Парфён не дал ему протереть штаны, ответил:
– На Шептуновскую елань.
– Э-вон! – всплеснула руками Акулина Закудыка, а бабка Хранцузка тут же вспомнила:
– Шептуновска елань деда мово, царство ему небесное, держала как-то при себе цельну неделю. А посля так же вот… впал он в думную тяжесть. И зачала его сухотка глодать. А когда помирать собрался, меня подманил – я ишо соплёнышем была. Поделился со мною тайною. Нашаптал он мне тоды, будто по елани по Шептуновской белые черти прыгали…
– Иде ты видала белых чертей?! – оборвала её Закудыка.
– Не я видала – дед. Прыгали те черти и шипели меж собою. А потом уселись в какую-то медну лохань и укатили в небо.

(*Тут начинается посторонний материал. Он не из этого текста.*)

(* ===== verification/Ledger.v ===== *)
(** * Ledger: the history table reconciles cash and holdings

    The history table is append-only, and every trade appends the signed
    shares and the price it was executed at.  Two invariants connect it
    to the other tables in every reachable state:

    - [cash_reconciled]: a user's cash is the starting balance minus the
      signed cost ([shares * price]) of every history row of the user;
    - [shares_reconciled]: for every (username, symbol), the shares of the
      portfolio rows are the sum of the signed shares of the history rows,
      so a position closed by a sale (its row deleted) has a net of zero.

    With non-negative prices the cash of every user is never negative
    ([reachable_cash_nonneg]). *)

From Stdlib Require Import String List ZArith Lia Bool.
From S2P Require Import Prelude PyInt Db Http Services Trade Auth Views App Account Scenario Invariant TradeFacts Safety.
Import ListNotations.
Open Scope string_scope.
Open Scope list_scope.
Open Scope Z_scope.

Definition spent (d : db) (name : string) : Z :=
  sumZ (fun h => h_shares h * h_price h) (filter (logged_by name) (history d)).

Definition traded (name sym : string) (h : history_row) : bool :=
  logged_by name h && String.eqb (h_symbol h) sym.

Definition logged_shares (d : db) (name sym : string) : Z :=
  sumZ h_shares (filter (traded name sym) (history d)).

Definition held_shares (d : db) (name sym : string) : Z :=
  sumZ p_shares (filter (row_key name sym) (portfolio d)).

Definition cash_reconciled (d : db) : Prop :=
  forall u, In u (users d) -> u_cash u = default_cash - spent d (u_username u).

Definition shares_reconciled (d : db) : Prop :=
  forall name sym, held_shares d name sym = logged_shares d name sym.

(** ** Appending a trade to the history *)

Lemma sumZ_filter_snoc {A} (f : A -> Z) (p : A -> bool) l x :
  sumZ f (filter p (l ++ [x])) = sumZ f (filter p l) + (if p x then f x else 0).
Proof. rewrite filter_app, sumZ_app. simpl. destruct (p x); simpl; lia. Qed.

Lemma spent_snoc d d' sym sh price name name' :
  history d' = history d ++ [mk_hrow sym sh price name] ->
  spent d' name' = spent d name' + (if String.eqb name name' then sh * price else 0).
Proof. intros Hh. unfold spent. rewrite Hh, sumZ_filter_snoc. reflexivity. Qed.

Lemma logged_snoc_shares d d' sym sh price name name' sym' :
  history d' = history d ++ [mk_hrow sym sh price name] ->
  logged_shares d' name' sym' =
  logged_shares d name' sym' + (if String.eqb name name' && String.eqb sym sym' then sh else 0).
Proof. intros Hh. unfold logged_shares. rewrite Hh, sumZ_filter_snoc. reflexivity. Qed.

(** ** Cash *)

(** A trade by [u] of [sh] signed shares at [price] debits [sh * price]
    and logs it: the reconciliation survives. *)
Lemma cash_reconciled_trade d d' u c sym sh price :
  wf_db d -> cash_reconciled d -> In u (users d) ->
  c = u_cash u - sh * price ->
  users d' = map (cash_update c (u_id u)) (users d) ->
  history d' = history d ++ [mk_hrow sym sh price (u_username u)] ->
  cash_reconciled d'.
Proof.
  intros Hwf Hrec Hu Hc Hus Hh v Hv. rewrite Hus in Hv.
  apply in_map_iff in Hv as (v0 & <- & Hv0).
  unfold cash_update, set_cash. rewrite (spent_snoc d d' sym sh price (u_username u) _ Hh).
  destruct (user_has_id (u_id u) v0) eqn:Hid; cbn [u_cash u_username u_id u_hash].
  - apply user_has_id_spec in Hid.
    assert (v0 = u) as -> by (apply (nodup_map_eq u_id (users d)); auto using wf_ids).
    rewrite String.eqb_refl. rewrite (Hrec u Hu) in *. lia.
  - destruct (String.eqb_spec (u_username u) (u_username v0)) as [Hn|Hn].
    + assert (v0 = u) by (apply (user_name_inj d Hwf); auto). subst.
      rewrite (proj2 (user_has_id_spec _ _) eq_refl) in Hid. discriminate.
    + rewrite (Hrec v0 Hv0). lia.
Qed.

Lemma spent_unlogged d name : ~ In name (map h_username (history d)) -> spent d name = 0.
Proof.
  intros Hn. unfold spent. rewrite (filter_ext_in _ (fun _ => false)), filter_false; [reflexivity|].
  intros h Hh. unfold logged_by. destruct (String.eqb_spec (h_username h) name) as [<-|]; [|reflexivity].
  exfalso. apply Hn, in_map, Hh.
Qed.

Lemma cash_reconciled_register name h d d' :
  wf_db d -> cash_reconciled d -> insert_user name h d = Some d' -> cash_reconciled d'.
Proof.
  intros Hwf Hrec Hins. destruct (insert_user_users name h d d' Hins) as (Hus & _ & Hh & Hnew).
  intros v Hv. rewrite Hus in Hv. unfold spent. rewrite Hh. fold (spent d (u_username v)).
  apply in_app_or in Hv as [Hv | [<- | []]]; [apply Hrec, Hv|].
  cbn [u_cash u_username]. rewrite spent_unlogged; [reflexivity|].
  intros (x & Hx & Hin)%in_map_iff. apply Hnew. rewrite <- Hx. apply (wf_hist d Hwf x Hin).
Qed.

(** ** Shares *)

(** Setting the shares of the one row of a key changes the held shares
    of that key only, by the difference. *)
Lemma held_map_key (rows : list portfolio_row) name sym r sh' (tot : portfolio_row -> Z) name' sym' :
  filter (row_key name sym) rows = [r] ->
  sumZ p_shares (filter (row_key name' sym')
    (map (fun x => if row_key name sym x then set_row sh' (tot x) x else x) rows)) =
  sumZ p_shares (filter (row_key name' sym') rows) +
  (if String.eqb name name' && String.eqb sym sym' then sh' - p_shares r else 0).
Proof.
  intros E. rewrite filter_map_swap.
  replace (filter (fun a => row_key name' sym' (if row_key name sym a then set_row sh' (tot a) a else a)) rows)
    with (filter (row_key name' sym') rows)
    by (apply filter_ext; intros x; destruct (row_key name sym x); reflexivity).
  assert (Hr : In r rows /\ row_key name sym r = true).
  { assert (Hin : In r (filter (row_key name sym) rows)) by (rewrite E; left; reflexivity).
    apply filter_In in Hin. exact Hin. }
  destruct (String.eqb name name' && String.eqb sym sym') eqn:Hk.
  - apply andb_true_iff in Hk as [Hn Hs]. apply String.eqb_eq in Hn, Hs. subst.
    rewrite E. simpl. rewrite (proj2 Hr). simpl. lia.
  - rewrite Z.add_0_r. f_equal.
    transitivity (map id (filter (row_key name' sym') rows)); [|apply map_id].
    apply map_ext_in. intros x Hx. apply filter_In in Hx as [_ Hx'].
    destruct (row_key name sym x) eqn:Hkx; [|reflexivity]. exfalso.
    apply row_key_spec in Hkx, Hx'. rewrite Hkx in Hx'. injection Hx' as -> ->.
    rewrite !String.eqb_refl in Hk. discriminate.
Qed.

(** Deleting rows with no shares changes no sum of shares. *)
Lemma sumZ_drop_zero (k : portfolio_row -> bool) rows :
  sumZ p_shares (filter k (filter (fun r => negb (Z.eqb (p_shares r) 0)) rows)) =
  sumZ p_shares (filter k rows).
Proof.
  induction rows as [|x rows IH]; simpl; [reflexivity|].
  destruct (Z.eqb_spec (p_shares x) 0) as [Hz|Hz]; simpl; destruct (k x); simpl; rewrite ?IH; lia.
Qed.

Section Trades.
Variables (d : db) (u : user_row) (q : quote) (n : Z).
Hypothesis Hwf : wf_db d.
Hypothesis Hu : In u (users d).

Lemma shares_reconciled_buy : shares_reconciled d -> shares_reconciled (buy_effect d u q n).
Proof.
  intros Hrec name' sym'. unfold held_shares.
  rewrite (logged_snoc_shares d _ _ _ _ _ _ _ (buy_effect_history d u q n Hwf)), <- (Hrec name' sym').
  unfold held_shares.
  destruct (buy_effect_cases d u q n Hwf) as [[E ->] | [r [E [Hr ->]]]]; simpl.
  - rewrite sumZ_filter_snoc. reflexivity.
  - rewrite (held_map_key _ _ _ r _ _ _ _ E). f_equal. destruct (_ && _); lia.
Qed.

Lemma shares_reconciled_sell r :
  filter (row_key (u_username u) (q_symbol q)) (portfolio d) = [r] ->
  shares_reconciled d -> shares_reconciled (sell_effect d u q n).
Proof.
  intros E Hrec name' sym'. unfold held_shares.
  rewrite (logged_snoc_shares d _ _ _ _ _ _ _ (sell_effect_history d u q n r E)), <- (Hrec name' sym').
  unfold held_shares. rewrite (sell_effect_row d u q n r E). cbn [portfolio delete_zero_shares update_portfolio_sub trade_log insert_history update_cash].
  rewrite sumZ_drop_zero, (held_map_key _ _ _ r _ _ _ _ E). f_equal. destruct (_ && _); lia.
Qed.
End Trades.

Lemma shares_reconciled_register name h d d' :
  shares_reconciled d -> insert_user name h d = Some d' -> shares_reconciled d'.
Proof.
  intros Hrec Hins name' sym'. destruct (insert_user_users name h d d' Hins) as (_ & Hp & Hh & _).
  unfold held_shares, logged_shares. rewrite Hp, Hh. apply Hrec.
Qed.

(** ** Cash is never negative *)

Definition cash_nonneg (d : db) : Prop := forall u, In u (users d) -> 0 <= u_cash u.

(** The quotes of an environment have non-negative prices. *)
Definition prices_nonneg (e : env) : Prop := forall sym q, quote_service e sym = Some q -> 0 <= q_price q.

Lemma cash_nonneg_update d d' c uid :
  cash_nonneg d -> 0 <= c -> users d' = map (cash_update c uid) (users d) -> cash_nonneg d'.
Proof.
  intros Hnn Hc Hus v Hv. rewrite Hus in Hv. apply in_map_iff in Hv as (v0 & <- & Hv0).
  unfold cash_update. destruct (user_has_id uid v0); [exact Hc | apply Hnn, Hv0].
Qed.

Lemma db_change_cash_nonneg e a d d' :
  prices_nonneg e -> wf_db d -> cash_nonneg d -> db_change e a d d' -> cash_nonneg d'.
Proof.
  intros He Hwf Hnn Hc. destruct Hc as [| u q n _ Hu [sym Hq] Hn Ht | u q n r _ Hu [sym Hq] E Hn Hle | name h d' Hins].
  - exact Hnn.
  - apply (cash_nonneg_update d _ (u_cash u - q_price q * n) (u_id u) Hnn); [lia|].
    apply buy_effect_users; auto.
  - pose proof (He sym q Hq). pose proof (Hnn u Hu).
    apply (cash_nonneg_update d _ (u_cash u + q_price q * n) (u_id u) Hnn); [nia|].
    apply (sell_effect_users d u q n r); auto.
  - destruct (insert_user_users name h d d' Hins) as (Hus & _).
    intros v Hv. rewrite Hus in Hv. apply in_app_or in Hv as [Hv | [<- | []]]; [apply Hnn, Hv|].
    unfold default_cash. simpl. lia.
Qed.

(** ** Over every reachable state *)

Section Reachable.
Context `{PasswordHasher}.

(** C4: in every reachable state, each user's cash is the starting
    balance minus the signed cost of the user's history rows. *)
Theorem reachable_cash_reconciled env_ok s : reachable env_ok s -> cash_reconciled (sdb s).
Proof.
  apply reachable_db_invariant; [intros u []|].
  intros e a d d' _ Hwf Hrec Hc.
  destruct Hc as [| u q n _ Hu _ Hn Ht | u q n r _ Hu _ E Hn Hle | name h d' Hins].
  - exact Hrec.
  - apply (cash_reconciled_trade d _ u (u_cash u - q_price q * n) (q_symbol q) n (q_price q)); auto; try lia.
    + apply buy_effect_users; auto.
    + apply buy_effect_history; auto.
  - apply (cash_reconciled_trade d _ u (u_cash u + q_price q * n) (q_symbol q) ((-1) * n) (q_price q)); auto; try lia.
    + apply (sell_effect_users d u q n r); auto.
    + apply (sell_effect_history d u q n r); auto.
  - eapply cash_reconciled_register; eauto.
Qed.

(** C5: in every reachable state, the shares a user holds of a symbol
    are the net of the user's history rows for it. *)
Theorem reachable_shares_reconciled env_ok s : reachable env_ok s -> shares_reconciled (sdb s).
Proof.
  apply reachable_db_invariant; [intros name sym; reflexivity|].
  intros e a d d' _ Hwf Hrec Hc.
  destruct Hc as [| u q n _ Hu _ Hn Ht | u q n r _ Hu _ E Hn Hle | name h d' Hins].
  - exact Hrec.
  - apply shares_reconciled_buy; auto.
  - apply (shares_reconciled_sell d u q n r E Hrec).
  - eapply shares_reconciled_register; eauto.
Qed.

(** C6: when the quote service never quotes a negative price, no
    reachable state has a user with negative cash. *)
Theorem reachable_cash_nonneg env_ok s :
  (forall e, env_ok e -> prices_nonneg e) -> reachable env_ok s -> cash_nonneg (sdb s).
Proof.
  intros Hok. apply reachable_db_invariant; [intros u []|].
  intros e a d d' He Hwf Hnn Hc. exact (db_change_cash_nonneg e a d d' (Hok e He) Hwf Hnn Hc).
Qed.

End Reachable.

Lemma reachable_cash_reconciled_witness : cash_reconciled (sdb (run_trace init_server spec_trace)).
Proof.
  apply (reachable_cash_reconciled (fun _ => True)).
  apply run_trace_reachable; [apply reachable_init | repeat constructor].
Defined.

Lemma reachable_shares_reconciled_witness : shares_reconciled (sdb (run_trace init_server spec_trace)).
Proof.
  apply (reachable_shares_reconciled (fun _ => True)).
  apply run_trace_reachable; [apply reachable_init | repeat constructor].
Defined.

Lemma reachable_cash_nonneg_witness : cash_nonneg (sdb (run_trace init_server spec_trace)).
Proof.
  apply (reachable_cash_nonneg prices_nonneg); [intros e He; exact He|].
  apply run_trace_reachable; [apply reachable_init|].
  repeat constructor; intros sym q; apply market_prices_nonneg_at; lia.
Defined.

– Вольно тебе городить-то! – перекрестилась Закудыка.
А Хранцузка сказала:
– Может, и не черти. Может, лунатики навадились ездить на Шептуны? Дед мой гадал, не в них ли опосля смерти душа человечья вселяется?
– Ты чо – по себе дура или с печи сдуло? – взъерошился Кострома. – Какие ишо лунатики? – так и разломил он бабкину весть, ровно сухую ветку. – Нечистая сила набегает на елань. У неё там заведено проводить шабаш, – заявил он столь убеждённо, что Хранцузка хихикнула.

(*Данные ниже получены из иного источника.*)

(* ===== verification/Sessions.v ===== *)
(** * Sessions: only a successful login authenticates a client

    The session of a client names a user only after a [POST /login] whose
    username is registered and whose password the stored hash verifies
    (lines 127-143).  The other handlers either keep the session (they
    only read it, through [login_required]) or clear it ([logout], and
    every request to [/login]).  The proofs follow each handler with the
    [keeps] rules of the prelude, for the state predicate "the session is
    [v]". *)

From Stdlib Require Import String List ZArith Lia Bool.
From S2P Require Import Prelude Db Http Services Trade Auth Views App Scenario Invariant TradeFacts Safety Responses.
Import ListNotations.
Open Scope string_scope.
Open Scope list_scope.
Open Scope Z_scope.
Open Scope fin_scope.

Definition session_is (v : option Z) (w : world) : Prop := session w = v.

Lemma keeps_exec v f : keeps (session_is v) (exec f).
Proof. intros w H. exact H. Qed.

Lemma keeps_query v {A} (q : db -> A) : keeps (session_is v) (query q).
Proof. apply keeps_gets. Qed.

#[export] Hint Resolve keeps_ret keeps_raise keeps_gets keeps_first keeps_exec keeps_query : finance.

(** Follow a handler statement by statement, splitting on its tests. *)
Ltac keeps_tac :=
  repeat first
    [ progress cbv beta
    | apply keeps_bind; intros
    | solve [eauto with finance]
    | match goal with
      | |- keeps _ (match ?x with _ => _ end) => destruct x
      | |- keeps _ (if ?x then _ else _) => destruct x
      end ].

Lemma buy_keeps_session e m f v : keeps (session_is v) (buy e m f).
Proof.
  cbv [buy buy_post login_required session_get lookup int_field query_first]. keeps_tac.
Qed.

Lemma sell_keeps_session e m f v : keeps (session_is v) (sell e m f).
Proof.
  cbv [sell sell_post login_required session_get lookup int_field query_first]. keeps_tac.
Qed.

Lemma match_route_login p ms : match_route p = Some (RLogin, ms) -> p = "/login".
Proof.
  unfold match_route, url_map. cbn [find fst].
  destruct (String.eqb_spec "/" p); [intros H; discriminate H|].
  destruct (String.eqb_spec "/buy" p); [intros H; discriminate H|].
  destruct (String.eqb_spec "/history" p); [intros H; discriminate H|].
  destruct (String.eqb_spec "/login" p); [auto|].
  destruct (String.eqb_spec "/logout" p); [intros H; discriminate H|].
  destruct (String.eqb_spec "/quote" p); [intros H; discriminate H|].
  destruct (String.eqb_spec "/register" p); [intros H; discriminate H|].
  destruct (String.eqb_spec "/sell" p); intros H; discriminate H.
Qed.

Section Login.
Context `{PasswordHasher}.

Lemma register_keeps_session e m f v : keeps (session_is v) (register e m f).
Proof. cbv [register register_post hash_field exec_insert_user]. keeps_tac. Qed.

(** The one way [login] leaves a session: a registered username whose
    stored hash verifies the password. *)
Lemma login_session m f w uid :
  session (snd (login m f w)) = Some uid ->
  m = POST /\
  exists u pw, In u (users (wdb w)) /\ u_id u = uid /\
    nonempty (form_get f "username") = Some (u_username u) /\
    nonempty (form_get f "password") = Some pw /\ check_password_hash (u_hash u) pw = true.
Proof.
  destruct w as [d ss]. unfold login. run_step.
  destruct m; [discriminate | | discriminate].
  destruct (nonempty (form_get f "username")) as [name|] eqn:Hname; [|discriminate].
  destruct (nonempty (form_get f "password")) as [pw|] eqn:Hpw; [|discriminate]. run_step.
  destruct (select_users_by_username d name) as [|u [|v rs]] eqn:Hrows; try discriminate.
  destruct (check_password_hash (u_hash u) pw) eqn:Hc; [|discriminate]. run_step.
  intros Huid. injection Huid as <-. split; [reflexivity|].
  assert (Hu : In u (select_users_by_username d name)) by (rewrite Hrows; left; reflexivity).
  apply filter_In in Hu as [Hu Hn]. apply String.eqb_eq in Hn. subst name.
  exists u, pw. auto.
Qed.

(** C12: if a request leaves the client's session naming user [uid] and
    the session did not name [uid] before, the request was [POST /login]
    with the username of [uid] and a password that [uid]'s stored hash
    verifies.  No other route, method or form authenticates a client. *)
Theorem session_only_by_login e cookie r s uid :
  session_of (snd (serve e cookie r s)) cookie = Some uid -> session_of s cookie <> Some uid ->
  method r = POST /\ path r = "/login" /\
  exists u pw, In u (users (sdb s)) /\ u_id u = uid /\
    nonempty (form_get (form r) "username") = Some (u_username u) /\
    nonempty (form_get (form r) "password") = Some pw /\ check_password_hash (u_hash u) pw = true.
Proof.
  rewrite serve_eq. cbn [snd]. rewrite session_of_store, Z.eqb_refl. intros Hs Hne.
  set (w := mk_world (sdb s) (session_of s cookie)) in Hs.
  assert (Hkeep : forall (m : M response), keeps (session_is (session w)) m ->
                  session (snd (m w)) = Some uid -> False)
    by (intros m Hm Hsw; apply Hne; rewrite <- Hsw; symmetry; apply Hm; reflexivity).
  unfold dispatch in Hs.
  destruct (match_route (path r)) as [[rt ms]|] eqn:Hr;
    [|destruct (match_route (merge_slashes (path r))); contradiction].
  destruct (existsb (meth_eqb (method r)) (rule_methods ms)); [|contradiction].
  destruct (meth_eqb (method r) options_meth); [contradiction|].
  destruct rt; cbn [handler] in Hs.
  - rewrite index_readonly in Hs. contradiction.
  - exfalso. exact (Hkeep _ (buy_keeps_session _ _ _ _) Hs).
  - rewrite history_readonly in Hs. contradiction.
  - destruct (login_session _ _ _ _ Hs) as [Hm Hlog]. split; [exact Hm|].
    split; [apply (match_route_login _ _ Hr) | exact Hlog].
  - discriminate.
  - rewrite quote_readonly in Hs. contradiction.
  - exfalso. exact (Hkeep _ (register_keeps_session _ _ _ _) Hs).
  - exfalso. exact (Hkeep _ (sell_keeps_session _ _ _ _) Hs).
Qed.
End Login.

(** Bob, registered, logs in with cookie 7. *)
Lemma session_only_by_login_witness :
  let s := run_trace init_server (firstn 1 spec_trace) in
  method (login_req "bob" "pw") = POST /\ path (login_req "bob" "pw") = "/login" /\
  exists u pw, In u (users (sdb s)) /\ u_id u = 1 /\
    nonempty (form_get (form (login_req "bob" "pw")) "username") = Some (u_username u) /\
    nonempty (form_get (form (login_req "bob" "pw")) "password") = Some pw /\
    check_password_hash (u_hash u) pw = true.
Proof.
  apply (session_only_by_login (market 150) 7 (login_req "bob" "pw")).
  - vm_compute. reflexivity.
  - vm_compute. discriminate.
Defined.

– И откеля в тебе, Лукьяныч, уверенность такая живёт? Али ты якшашься с теми с чертями?
Кострома скраснел, оскалил долгие зубы. Не то укусить хотел бабку? Но мужики заржали, и он прикрыл оскал. Лишь заходили желваки. А рассказ Парфёна тёк своим руслом.
– И вот… Гляжу я и вижу: под тем осинником сумерки рыскают, всякую пустельгу подхватывают – рассовывают до зари по гнёздам. Стало понятным, что в скорой темноте из этой блуковины мне и вовсе не выбраться. Я и прикинул: не лучше ли будет на елани заночевать. А что? Прогалина высокая, сухая, и трава на ней, в отличку от таёжной, совсем ещё зелёная.

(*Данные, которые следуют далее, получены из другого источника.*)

Lemma span_digits_length (s : string) :
  String.length (snd (span_digits s)) <= String.length s.
Proof.
  induction s as [|c s IH]; simpl; [lia|].
  destruct (is_digit c); [|simpl; lia].
  destruct (span_digits s) as [d r]. simpl in *. lia.
Qed.

Lemma scan_intpart_shorter (s ip r : string) :
  scan_intpart s = Some (ip, r) -> String.length r < String.length s.
Proof.
  destruct s as [|c s]; simpl; [discriminate|].
  destruct (Ascii.eqb c "0"); [intros H; inversion H; simpl; lia|].
  destruct (is_digit c); [|discriminate].
  pose proof (span_digits_length s) as Hl.
  destruct (span_digits s) as [d r']. intros H. inversion H; subst. simpl in Hl. lia.
Qed.

Lemma scan_frac_length (s : string) :
  String.length (snd (scan_frac s)) <= String.length s.
Proof.
  unfold scan_frac. destruct s as [|c s]; [simpl; lia|].
  destruct (Ascii.eqb_spec c ".") as [->|Hne].
  - pose proof (span_digits_length s) as Hl.
    destruct (span_digits s) as [[|d0 d] r]; simpl in *; lia.
  - assert (E : forall X (a b : X),
               match c with "."%char => a | _ => b end = b).
    { intros X a b.
      destruct c as [[] [] [] [] [] [] [] []]; try reflexivity. contradiction. }
    rewrite E. simpl. lia.
Qed.

Lemma scan_exp_length (s : string) :
  String.length (snd (scan_exp s)) <= String.length s.
Proof.
  unfold scan_exp. destruct s as [|e s]; [simpl; lia|].
  destruct (Ascii.eqb e "e" || Ascii.eqb e "E"); [|simpl; lia].
  set (split := match s with
                | String g t =>
                    if Ascii.eqb g "-" || Ascii.eqb g "+"
                    then (String g EmptyString, t) else (EmptyString, s)
                | EmptyString => (EmptyString, s)
                end).
  assert (Hs : String.length (snd split) <= String.length s).
  { subst split. destruct s as [|g t]; [simpl; lia|].
    destruct (Ascii.eqb g "-" || Ascii.eqb g "+"); simpl; lia. }
  destruct split as [sign s'']. simpl in Hs.
  pose proof (span_digits_length s'') as Hl.
  destruct (span_digits s'') as [[|d0 d] r]; simpl in *; lia.
Qed.

Lemma scan_number_shorter (s r : string) (v : json) :
  scan_number s = Some (v, r) -> String.length r < String.length s.
Proof.
  unfold scan_number.
  set (split := match s with
                | String "-"%char t => (true, t)
                | _ => (false, s)
                end).
  assert (Hs : String.length (snd split) <= String.length s).
  { subst split. destruct s as [|c t]; [simpl; lia|].
    destruct c as [[] [] [] [] [] [] [] []]; simpl; lia. }
  destruct split as [neg s1]. simpl in Hs.
  destruct (scan_intpart s1) as [[ip s2]|] eqn:Ei; [|discriminate].
  apply scan_intpart_shorter in Ei.
  pose proof (scan_frac_length s2) as Hf. destruct (scan_frac s2) as [fr s3].
  pose proof (scan_exp_length s3) as He. destruct (scan_exp s3) as [ex s4].
  simpl in Hf, He.
  destruct fr, ex; intros H; inversion H; subst; lia.
Qed.

Lemma strip_prefix_length (lit s r : string) :
  strip_prefix lit s = Some r ->
  String.length s = String.length lit + String.length r.
Proof.
  revert s. induction lit as [|a lit IH]; intros s; simpl.
  - intros H. inversion H. reflexivity.
  - destruct s as [|b s]; [discriminate|].
    destruct (Ascii.eqb a b); [|discriminate].
    intros H. apply IH in H. simpl. lia.
Qed.

Lemma scan_literal_shorter (s r : string) (v : json) :
  scan_literal s = Some (v, r) -> String.length r < String.length s.
Proof.
  unfold scan_literal.
  repeat match goal with
         | |- context [strip_prefix ?lit s] =>
             let E := fresh "E" in
             destruct (strip_prefix lit s) eqn:E;
             [apply strip_prefix_length in E; simpl in E;
              intros H; inversion H; subst; lia|]
         | |- context [scan_number s] =>
             let E := fresh "E" in
             destruct (scan_number s) as [[v' r']|] eqn:E;
             [apply scan_number_shorter in E; intros H; inversion H; subst; lia|]
         end.
  discriminate.
Qed.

– Эк тебя! – крякнул рыжеватый мужичок, словно не Парфёну, а ему предстояло перебыть на Шептунах осеннюю ночь.
А Улыба всё говорил:
– На самой елани я не сдюжил устроиться. Насобирал по осиннику ворох листа и зарылся в него у оборка. Часок-другой передохну, загадал я себе, а там поднимусь, костерок разведу, поужинаю. Дождик к той поре притих. Так, разве что капля с ветки сорвётся. Разок щёлкнула, другой, третий… И ущёлкало меня в небыль. Уснул я, ажно застонал. И вот мне видится, что сияет вкруг меня красное лето. Через дремоту соображаю: такая благодать приходит к спящему тогда, когда человек околевает. Однако ж уверенность была во мне, что нет, не от внезапной стужи разжарило меня, в самом деле испарно. Не отворяя глаз, пошарил я возле себя, а ворох мой – только не вспыхнет. Тут уж – не до хвори. Сел, гляжу: вся округа светом отдаёт. Голову поднял, а над еланью висит, как говорит Хранцузка, медная лохань. Только не лохань, а скорее громадный клещ! Потому как многоног он и многоглаз. И не просто висит, а лапами пошевеливает, а лучами глаз по елани шныряет. Да ещё жаром пышет, урчит… Мне бы подняться с вороха-то, бежать бы, а я сижу – рот раззявил. Какого лешего понять в той вражине вознамерился? Она же, на мой интерес, как чихнёт! Подняло меня над землёй да спиной о валежину – хрясь! Вот на том и память моя заглохла.